マライの異常な愛情、または「私は如何にして心配するのを止めて『銀英伝』を愛するようになったか」起動篇(マライ・メントライン)

文=マライ・メントライン 編集=アライユキコ
(C)田中芳樹/銀河英雄伝説 Die Neue These 製作委員会
9月30日から公開が始まる『銀河英雄伝説 Die Neue These 策謀』(三章構成)のドイツ語監修を担当するマライ・メントラインがお届けする制作秘話。今回は「起動篇」と題し、発表から40年後も古びない名作の魅力をガイダンスします。
『ノイエ銀英伝』のドイツ語監修を担当
『銀河英雄伝説』皆様ご存知ですか?
私は超知ってます。
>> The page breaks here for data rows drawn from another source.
(** * Cross-source tabular reconciliation: the validation node

    A shallow embedding of [src/nodes/validation_node.py] (class
    [ValidationNode]) and the properties of its three parts: the source
    extractor (the spreadsheet branch of [__call__]), the canonical
    comparator ([hash_columns] and the two comparison strategies of
    [__call__]) and the verdict recorder ([log_validation_result]).

    Conventions of the embedding.
    - A Python [float] is an IEEE 754 binary64 number, here a [spec_float]
      of the standard library with [prec = 53] and [emax = 1024]; every
      arithmetic operation rounds to nearest, ties to even.  A Python [int]
      that takes part in float arithmetic is converted first, as Python
      does.
    - An integer of a numeric column is a 64-bit integer of numpy: its
      arithmetic wraps around.
    - A Python [str] is a [string]; the text the functions look at is taken
      to be ASCII (whitespace and letter case are the ASCII ones).
    - Exceptions are values of [exn]; a computation that may raise returns
      [result].
    - The log file is its content, a [string]; the clock and the file system
      are inputs. *)

From Stdlib Require Import ZArith List String Ascii Bool Lia.
From Stdlib Require Import Floats.SpecFloat.
From Stdlib Require Import Numbers.DecimalString.
Import ListNotations.

Local Open Scope string_scope.
Local Open Scope Z_scope.

(** ** Text: the [str] methods the node uses *)

Module Text.

(** [c.isspace()] on ASCII: tab, line feed, vertical tab, form feed,
    carriage return, the four separators 28 to 31, and the space. *)
Definition is_space (c : ascii) : bool :=
  let n := nat_of_ascii c in
  ((9 <=? n) && (n <=? 13) || (28 <=? n) && (n <=? 32))%nat.

Fixpoint lstrip (s : string) : string :=
  match s with
  | String c s' => if is_space c then lstrip s' else s
  | EmptyString => s
  end.

Fixpoint rstrip (s : string) : string :=
  match s with
  | String c s' =>
      match rstrip s' with
      | EmptyString => if is_space c then EmptyString else String c EmptyString
      | r => String c r
      end
  | EmptyString => s
  end.

(** [s.strip()] *)
Definition strip (s : string) : string := rstrip (lstrip s).

Definition lower_ascii (c : ascii) : ascii :=
  let n := nat_of_ascii c in
  if ((65 <=? n) && (n <=? 90))%nat then ascii_of_nat (n + 32) else c.

(** [s.lower()] *)
Fixpoint lower (s : string) : string :=
  match s with
  | String c s' => String (lower_ascii c) (lower s')
  | EmptyString => s
  end.

(** [sub in s] *)
Fixpoint contains (sub s : string) : bool :=
  String.prefix sub s ||
  match s with
  | String _ s' => contains sub s'
  | EmptyString => false
  end.

(** [sep.join(parts)] *)
Definition join (sep : string) (parts : list string) : string :=
  String.concat sep parts.

(** [os.path.basename(path)]: what follows the last slash. *)
Fixpoint basename (path : string) : string :=
  match path with
  | String c rest =>
      if contains "/" rest then basename rest
      else if Ascii.eqb c "/" then rest else path
  | EmptyString => path
  end.

End Text.

(** ** Binary64 arithmetic *)

Module F64.

Definition prec : Z := 53.
Definition emax : Z := 1024.

Definition float := spec_float.

Definition nan : float := S754_nan.
Definition zero : float := S754_zero false.
Definition neg_zero : float := S754_zero true.

Definition sub : float -> float -> float := SFsub prec emax.
Definition mul : float -> float -> float := SFmul prec emax.
Definition div : float -> float -> float := SFdiv prec emax.
Definition abs : float -> float := SFabs.
Definition eqb : float -> float -> bool := SFeqb.
Definition ltb : float -> float -> bool := SFltb.
Definition leb : float -> float -> bool := SFleb.

(** [float(n)] for an integer [n]: the nearest binary64 number. *)
Definition of_Z (n : Z) : float := binary_normalize prec emax n 0 false.

(** The binary64 number nearest to the fraction [p / q], [q > 0]: what a
    decimal literal denotes ([0.001] is [of_ratio 1 1000]) and what the
    true division [p / q] of two Python ints returns.  The division of the
    standard library rounds the exact quotient of the two mantissas, so it
    is applied to the integers themselves. *)
Definition of_ratio (p q : Z) : float :=
  match p, q with
  | Z0, _ => zero
  | Zpos a, Zpos b => div (S754_finite false a 0) (S754_finite false b 0)
  | Zneg a, Zpos b => div (S754_finite true a 0) (S754_finite false b 0)
  | _, _ => nan
  end.

Definition isnan (x : float) : bool :=
  match x with S754_nan => true | _ => false end.

(** [scaled6 m e] is the integer nearest to [m * 2^e * 10^6], ties to
    even: the digits that both [round(x, 6)] and the format [.6f] keep. *)
Definition scaled6 (m : positive) (e : Z) : Z :=
  let n := Zpos m * 1000000 in
  match e with
  | Zneg k =>
      let d := Z.pow 2 (Zpos k) in
      let q := n / d in
      let r := n mod d in
      match Z.compare (2 * r) d with
      | Lt => q
      | Gt => q + 1
      | Eq => if Z.even q then q else q + 1
      end
  | _ => n * Z.pow 2 e
  end.

(** [round(x, 6)]: the decimal with six fractional digits nearest to [x],
    converted back to the nearest float; the sign of [x] is kept, also on
    a zero result. *)
Definition round6 (x : float) : float :=
  match x with
  | S754_finite s m e =>
      match scaled6 m e with
      | Zpos k => div (S754_finite s k 0) (S754_finite false 1000000 0)
      | _ => S754_zero s
      end
  | _ => x
  end.

Definition string_of_N (n : Z) : string :=
  NilZero.string_of_uint (N.to_uint (Z.to_N n)).

Fixpoint zeros (n : nat) : string :=
  match n with
  | O => ""
  | S n' => String "0" (zeros n')
  end.

(** Six digits, padded with zeros on the left. *)
Definition frac6 (n : Z) : string :=
  let s := string_of_N n in
  zeros (6 - String.length s) ++ s.

(** The format [f"{x:.6f}"]. *)
Definition format_6f (x : float) : string :=
  match x with
  | S754_nan => "nan"
  | S754_infinity s => if s then "-inf" else "inf"
  | S754_zero s => if s then "-0.000000" else "0.000000"
  | S754_finite s m e =>
      let k := scaled6 m e in
      (if s then "-" else "") ++
      string_of_N (k / 1000000) ++ "." ++ frac6 (k mod 1000000)
  end.

(** *** [repr(x)]: the shortest decimal that reads back as [x]

    The value is [num / den].  [pow10_le] tells whether [10^p <= num/den];
    [log10_floor] is the decimal exponent of the leading digit. *)
Definition pow10_le (num den p : Z) : bool :=
  if p <? 0 then Z.pow 10 (- p) * num >=? den
  else num >=? Z.pow 10 p * den.

Fixpoint log10_up (fuel : nat) (num den p : Z) : Z :=
  match fuel with
  | O => p
  | S fuel' =>
      if pow10_le num den (p + 1) then log10_up fuel' num den (p + 1) else p
  end.

Definition log10_floor (num den : Z) : Z :=
  let b := Z.log2 num - Z.log2 den in
  log10_up 4 num den ((b - 1) * 1233 / 4096 - 1).

(** The float nearest to [d * 10^s]. *)
Definition of_decimal (d s : Z) : float :=
  if s <? 0 then of_ratio d (Z.pow 10 (- s)) else of_ratio (d * Z.pow 10 s) 1.

(** The digits [d] and the scale [s] of the [n]-digit decimal [d * 10^s]
    that reads back as [num / den], if there is one: of the two decimals
    around the value, the nearer one that reads back. *)
Definition shortest_at (x : float) (num den p : Z) (n : Z) : option (Z * Z) :=
  let s := p - n + 1 in
  let lo := if s <? 0 then (num * Z.pow 10 (- s)) / den
            else num / (den * Z.pow 10 s) in
  let hi := lo + 1 in
  let ok d := eqb (of_decimal d s) x in
  (* twice the distance to the midpoint of [lo] and [hi], as a sign *)
  let side :=
    if s <? 0 then Z.compare (2 * num * Z.pow 10 (- s)) ((2 * lo + 1) * den)
    else Z.compare (2 * num) ((2 * lo + 1) * den * Z.pow 10 s) in
  let prefer_lo :=
    match side with
    | Lt => true
    | Gt => false
    | Eq => Z.even lo
    end in
  match ok lo, ok hi with
  | true, true => Some (if prefer_lo then lo else hi, s)
  | true, false => Some (lo, s)
  | false, true => Some (hi, s)
  | false, false => None
  end.

Fixpoint shortest (fuel : nat) (x : float) (num den p n : Z) : Z * Z :=
  match fuel with
  | O => (0, 0)
  | S fuel' =>
      match shortest_at x num den p n with
      | Some ds => ds
      | None => shortest fuel' x num den p (n + 1)
      end
  end.

(** Trailing zeros of the digits move into the scale. *)
Fixpoint trim (fuel : nat) (d s : Z) : Z * Z :=
  match fuel with
  | O => (d, s)
  | S fuel' => if (d mod 10 =? 0) && (0 <? d) then trim fuel' (d / 10) (s + 1)
               else (d, s)
  end.

Definition repr_finite (m : positive) (e : Z) : string :=
  let num := match e with Zneg _ => Zpos m | _ => Zpos m * Z.pow 2 e end in
  let den := match e with Zneg k => Z.pow 2 (Zpos k) | _ => 1 end in
  let p := log10_floor num den in
  let '(d0, s0) := shortest 17 (S754_finite false m e) num den p 1 in
  let '(d, s) := trim 20 d0 s0 in
  let digits := string_of_N d in
  let nd := Z.of_nat (String.length digits) in
  (* the decimal point is after [decpt] digits *)
  let decpt := nd + s in
  if (decpt <=? -4) || (16 <? decpt) then
    let ex := decpt - 1 in
    let exs := string_of_N (Z.abs ex) in
    String.substring 0 1 digits ++
    (if 1 <? nd then "." ++ String.substring 1 (String.length digits - 1) digits
     else "") ++
    "e" ++ (if ex <? 0 then "-" else "+") ++
    zeros (2 - String.length exs) ++ exs
  else if decpt <=? 0 then
    "0." ++ zeros (Z.to_nat (- decpt)) ++ digits
  else if nd <=? decpt then
    digits ++ zeros (Z.to_nat (decpt - nd)) ++ ".0"
  else
    String.substring 0 (Z.to_nat decpt) digits ++ "." ++
    String.substring (Z.to_nat decpt) (String.length digits - Z.to_nat decpt) digits.

Definition repr (x : float) : string :=
  match x with
  | S754_nan => "nan"
  | S754_infinity s => if s then "-inf" else "inf"
  | S754_zero s => if s then "-0.0" else "0.0"
  | S754_finite s m e => (if s then "-" else "") ++ repr_finite m e
  end.

(** *** [float(s)] for a string [s]

    Optional sign, then [inf], [infinity] or [nan] in any letter case, or
    a decimal number with an optional fraction and exponent; digits may be
    grouped with single underscores; white space around is ignored.
    [None] stands for the [ValueError]. *)
Definition is_digit (c : ascii) : bool :=
  let n := nat_of_ascii c in ((48 <=? n) && (n <=? 57))%nat.

Definition digit_val (c : ascii) : Z := Z.of_nat (nat_of_ascii c) - 48.
(** * qudi.util.datafitting: fit configurations, their list model and the
      fit container, embedded from [src/qudi/util/datafitting.py].

    Python objects are modelled by value: records for the classes, [gmap]
    for dicts ([lmfit.Parameters] is a dict subclass), [list] for Python
    lists and tuples, [option] for values that may be [None].  The numbers
    in the arrays are of type [Qc]; the module does no arithmetic on them
    itself, and numpy, lmfit and the fit models, which do, are parameters.
    Exceptions, Qt signals, mutex operations and the calls into a fit model
    are made explicit: every method is a function from the object state to
    an outcome (result or exception, new state, trace of events). *)

From Stdlib Require Import Ascii String QArith Qcanon.
From stdpp Require Import numbers gmap strings list fin_maps.

Open Scope list_scope.

(* ===================================================================== *)
(** ** Python exceptions *)
(* ===================================================================== *)

Module py.
(** * Collection: argument normalisation, option resolution and the find
      command compiler of [src/collection.ts]

    The methods of [Collection] are embedded as computations over an explicit
    store of JavaScript objects.  Options objects are passed by reference in
    the source, and several methods write to them, so objects live in a heap
    and values only carry references to them. *)

From Stdlib Require Import ZArith String DecimalString Lia.
From Stdlib.Strings Require Import Byte.
From stdpp Require Import gmap strings list.

Local Open Scope Z_scope.
Local Open Scope string_scope.

(** ** JavaScript values and the object store *)

Abbreviation loc := nat (only parsing).

(** The class of an object is fixed when it is created, so a reference
    carries it: [typeof], [Array.isArray] and [Buffer.isBuffer] do not need
    the store. *)
Inductive class := CPlain | CArray | CBuffer | CFunction.

Inductive value :=
| VUndefined
| VNull
| VBool (b : bool)
| VNum (n : Z)
| VStr (s : string)
| VRef (c : class) (l : loc).

#[global] Instance class_eq_dec : EqDecision class.
Proof. solve_decision. Defined.

#[global] Instance value_eq_dec : EqDecision value.
Proof. solve_decision. Defined.

(** What an object holds besides its named properties: the elements of an
    array, the bytes of a [Buffer], the source text of a function. *)
Inductive payload :=
| NoPayload
| Elems (es : list value)
| Bytes (bs : list byte)
| Source (src : string).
何故かといえば、アニメ版『銀河英雄伝説 Die Neue These(以下、ノイエ銀英伝)』にてドイツ語監修を担当しているからです。銀英伝といえば作中のドイツ語がちょっと変ということでさんざんイジられたことでも有名ですが、ノイエ銀英伝では「アレはドイツ語ではなく、遠未来の既得権サークルが文化的なカッコつけのため、古代語たるドイツ語を不完全に再現した【銀河帝国語】なので超ノープロブレム」(銀河帝国はルドルフという一政治家が選挙で皇帝に選ばれたのち、近世ドイツ社会を模倣したという設定となっている)という、天才的な解釈と割り切りでこの問題を克服。よって、
・「ファイエル!」とか有名な表現はそのまま!
(「Feuer」は本来フォイヤーと発音するのだ)
・書き文字のたぐいは正確なドイツ語表記で!
という「大胆でデカい嘘」と「精密・正確なディテール」の組み合わせで「わかった上で敢えてやってるんです」感をかもし出す仕様になっているのです。素晴らしいぞ。これはたとえば「剣奴」を「拳奴」に大胆チェンジしながら本格歴史漫画として成功を収めた古代ローマ帝国バトルサスペンス『拳闘暗黒伝セスタス』(技来静也)の手法と似ていますな。なんか微妙にマニアックでわかりにくい喩えで申し訳ないですが、アングラ脳ゆえそういう語りしかできないので許してください。

キルヒアイスの自筆サインを!
ということで『ノイエ銀英伝』内にて、文書とかホロ表示に出てくるドイツ語文章は基本的に私が書いたり監修しています。イゼルローン要塞での捕虜交換式典で登場するキルヒアイスの自筆サインを書いた(描いたというべきか)ときは、キルヒアイスの魂を憑依させて書こうと頑張ったため200パターンほど作成しました。で、これぞというのを提出したのですが、アニメ本編を観ると一緒に出てきたヤン・ウェンリーのサイン(もちろん私の手になるものではない)と思いのほか字体が似ていたので、驚くと同時に、やはりこのふたりは心の波長がどこか共通していたんだな、と感興深いものがありました。これはある意味、アニメならではの密かな見どころですね。

文字系の作業でこれまでもっとも印象的だったのは、フェザーンの株式市場を流れるドイツ語表示です。ある日唐突にプロダクションI.Gの郡司Pから連絡があり、「フェザーンの株式市場の情景ビジュアルを納得いくものにしたい。同盟株式市場と帝国株式市場のふたつがありチャート・数字が、架空世界とはいえリアリズムを感じさせるものにしたいのだ」とのこと。そこで、いけてる経済ドイッチュな用語や演出アプローチとは何か? について2~3日、集中的に情報提供&意見交換しました。濃ゆい。濃ゆすぎるよ郡司さん!その後はパイロット版動画の確認などエトセトラエトセトラ。で、出来上がったモノを本編で観ると、なんとこれがわずか1.5秒! だがしかしこのこだわりがプロダクションI.Gですよ。I.G作品映像のあの病的ともいえる「至高の色気」はこういうところから生じているのだなーと実感できます。要するに全体がこんな塩梅でこだわり抜かれているわけで、怖いよI.G。だがそれがいい!微力ながらお役に立てればうれしいです。また、自分はどうもこういう系の深掘り作業に向いているのだな、と強く実感させられた瞬間でもあります。郡司Pに限らずI.Gの方々と接すると、理屈を超えた作品愛のパワーが全方位的に押し寄せてくるので、そのへんも大変素晴らしい。